④ 「人数を満たすこと」が目的になっている
法定雇用率の達成だけを目的にすると、本人の適性や配置を軽視した採用になりやすく、結果として定着しません。
⑤ 社内の理解が広がっていない
現場の管理職や同僚に、障害特性への理解や関わり方の情報が共有されておらず、受け入れ後の孤立や、そもそもの協力を得にくい状態です。
共通点ごとの解決の方向性
| 共通点 | 解決の方向性 |
|---|---|
| ① 受け入れ体制の準備不足 | 採用前に配慮事項・相談窓口・業務指示のルールを決めておく |
| ② 業務が切り出せていない | 現場の業務を棚卸しし、任せられる作業を具体的にリストアップする |
| ③ 情報不足のまま担当者任せ | 制度・助成金・支援サービスの情報を整理し、社内で共有する |
| ④ 数合わせ思考 | 「何人採るか」より「どんな業務にどんな人が合うか」から逆算する |
| ⑤ 社内理解の不足 | 研修や情報共有の機会を設け、現場を巻き込みながら進める |
共通して言えるのは、いずれも「採用活動そのもの」ではなく「採用の前段階の準備」に原因があるということです。求人を工夫する前に、まず社内側の準備を見直すことが、遠回りのようで最短の解決策になります。
何から始めればいいか|優先順位の付け方
すべてを同時に解決しようとすると負担が大きくなりすぎます。まずは次の順序で着手することをおすすめします。

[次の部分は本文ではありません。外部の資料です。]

(* ===== verification/Compatibility.v ===== *)
(** * Capability negotiation

    [kin/session/compatibility.py].  The advertisement is a document or the
    validated model; integer coercion of pydantic is the parameter
    [lax_int]. *)

From Stdlib Require Import Ascii String ZArith Lia.
From stdpp Require Import base sets list strings.
From S2P Require Import Prelude PyValue Schemas.

Record CapabilityAdvertisement := {
  ad_protocol_version : string;
  supported_features : list string;
  max_turn_limit : Z
}.

(** What the caller passed: a dict, the model, or anything else. *)
Inductive advertisement :=
| AdDict (d : document)
| AdModel (m : CapabilityAdvertisement)
| AdOther.

Record IncompatibilityResult := {
  compatible : bool;
  missing_flags : list string;
  fallback_mode : string
}.

Definition json_strings (v : json) : option (list string) :=
  match v with
  | JList l => mapM (fun x => match x with JStr s => Some s | _ => None end) l
  | _ => None
  end.

Section negotiation.
(** pydantic's conversion of a document value to [int]. *)
Context (lax_int : json -> option Z).

Definition CapabilityAdvertisement_validate (d : document) : option CapabilityAdvertisement :=
  _ <- check (keys_within ["protocol_version"; "supported_features"; "max_turn_limit"] d) ;;
  version <- field_str "protocol_version" d ;;
  raw_features <- obj_get "supported_features" d ;;
  features <- json_strings raw_features ;;
  raw_limit <- obj_get "max_turn_limit" d ;;
  limit <- lax_int raw_limit ;;
  _ <- check (1 <=? limit)%Z ;;
  Some {| ad_protocol_version := version; supported_features := features;
          max_turn_limit := limit |}.

Definition incompatible (missing : list string) : IncompatibilityResult :=
  {| compatible := false; missing_flags := missing; fallback_mode := "v1_ask" |}.

(** [sorted(list(required - supported))]. *)
Definition missing_features (required supported : list string) : list string :=
  map fst (sort_items (map (fun f => (f, tt))
    (remove_dups (filter (fun f => f ∉ supported) required)))).

Definition negotiate_capability (ad : advertisement) (required : list string)
  : IncompatibilityResult :=
  match (match ad with
         | AdDict d => CapabilityAdvertisement_validate d
         | AdModel m => Some m
         | AdOther => None
         end) with
  | None => incompatible []
  | Some peer_ad =>
      if negb (String.eqb (ad_protocol_version peer_ad) "1.1") then incompatible []
      else match missing_features required (supported_features peer_ad) with
           | [] => {| compatible := true; missing_flags := []; fallback_mode := "none" |}
           | missing => incompatible missing
           end
  end.

Lemma insert_key_In {A} k (v : A) l x : x ∈ insert_key k v l <-> x = (k, v) \/ x ∈ l.
Proof.
  induction l as [|[k' v'] l IH]; cbn [insert_key]; [set_solver|].
  case_match; set_solver.
Qed.

Lemma sort_items_In {A} (l : list (string * A)) x : x ∈ sort_items l <-> x ∈ l.
Proof.
  unfold sort_items. induction l as [|[k v] l IH]; cbn; [done|].
  rewrite insert_key_In, IH. set_solver.
Qed.

Lemma missing_features_spec required supported f :
  f ∈ missing_features required supported <-> f ∈ required /\ f ∉ supported.
Proof.
  unfold missing_features. rewrite list_elem_of_fmap. setoid_rewrite sort_items_In.
  setoid_rewrite list_elem_of_fmap. setoid_rewrite elem_of_remove_dups.
  setoid_rewrite list_elem_of_filter. split.
  - intros ([g []] & -> & (h & [= ->] & ?)). cbn. tauto.
  - intros [? ?]. exists (f, tt). split; [done|]. exists f. done.
Qed.

(** A peer is declared compatible exactly when its advertisement is valid,
    speaks protocol 1.1 and supports every required feature; otherwise the
    session falls back to [v1_ask] and the flags reported missing are exactly
    the required features the peer lacks. *)
Theorem negotiation_exact m required :
  let r := negotiate_capability (AdModel m) required in
  (compatible r = true <->
     ad_protocol_version m = "1.1" /\ forall f, f ∈ required -> f ∈ supported_features m) /\
  (fallback_mode r = "none" <-> compatible r = true) /\
  (ad_protocol_version m = "1.1" ->
     forall f, f ∈ missing_flags r <-> f ∈ required /\ f ∉ supported_features m).
Proof.
  cbn zeta. unfold negotiate_capability.
  destruct (String.eqb _ "1.1") eqn:Ev; cbn [negb]; split_bools.
  - pose proof (missing_features_spec required (supported_features m)) as Hm.
    destruct (missing_features _ _) as [|g l]; cbn.
    + split; [|split; [done|intros _ f; apply Hm]]. split; [|done]. intros _. split; [done|].
      intros f Hf. destruct (decide (f ∈ supported_features m)) as [|Hn]; [done|].
      exfalso. apply (not_elem_of_nil f), Hm. done.
    + split; [|split; [done|intros _ f; apply Hm]]. split; [done|]. intros [_ Hall].
      destruct (proj1 (Hm g)) as [Hr Hn]; [left|]. destruct Hn. auto.
  - cbn. split; [split; [done|by intros [? _]]|]. split; done.
Qed.
End negotiation.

- 1. 業務の棚卸し:現場にヒアリングし、切り出せる作業の候補を洗い出す
- 2. 受け入れ体制の骨子づくり:相談窓口・指示系統・配慮の基本方針を決める
- 3. 社内共有:関わる現場・管理職に、進め方と目的を説明する
- 4. 採用方法の検討:自社採用が難しければ、外部の支援サービスも比較検討する
自社だけで進めるのが難しいときの選択肢
業務の切り出しや受け入れノウハウが社内にない場合は、外部の支援サービスを活用する企業も増えています。農園型(自社外の農園で作業を行う)、テレワーク型、人材紹介型、業務切り出し支援型など、進め方にはいくつかの選択肢があり、業種や拠点、予算によって向き不向きが分かれます。
いずれの方法にも一長一短があるため、複数の支援サービスを比較したうえで、自社の状況に合う形を選ぶことが、遠回りを避ける近道です。
よくある質問(FAQ)
Q. 障害者雇用が進まない一番の原因は何ですか?
A. 企業によって異なりますが、「受け入れ体制が整う前に採用を進めようとすること」と「任せられる業務が切り出せていないこと」が多く見られます。採用前の準備が鍵になります。
Q. 社内に反対意見がある場合、どう進めればよいですか?
A. 反対の背景には情報不足による不安があることが多いです。具体的な業務内容や配慮事項、他社の運用例を共有し、段階的に小さく始める計画を示すことをおすすめします。
Q. 自社だけで進めるのが難しい場合、どうすればよいですか?
A. 業務の切り出しや採用ノウハウが社内にない場合は、外部の支援サービスを活用する選択肢があります。複数のサービスを比較したうえで、自社に合う形を選ぶことをおすすめします。
参考・出典
- 厚生労働省「障害者雇用対策」関連公表資料
- 独立行政法人 高齢・障害・求職者雇用支援機構(JEED)公表資料
※本記事は一般的な傾向と対応の方向性を整理したものであり、個別企業の状況に応じた対応方法は異なります。具体的な進め方については、管轄のハローワークや専門の支援サービスへの相談をおすすめします。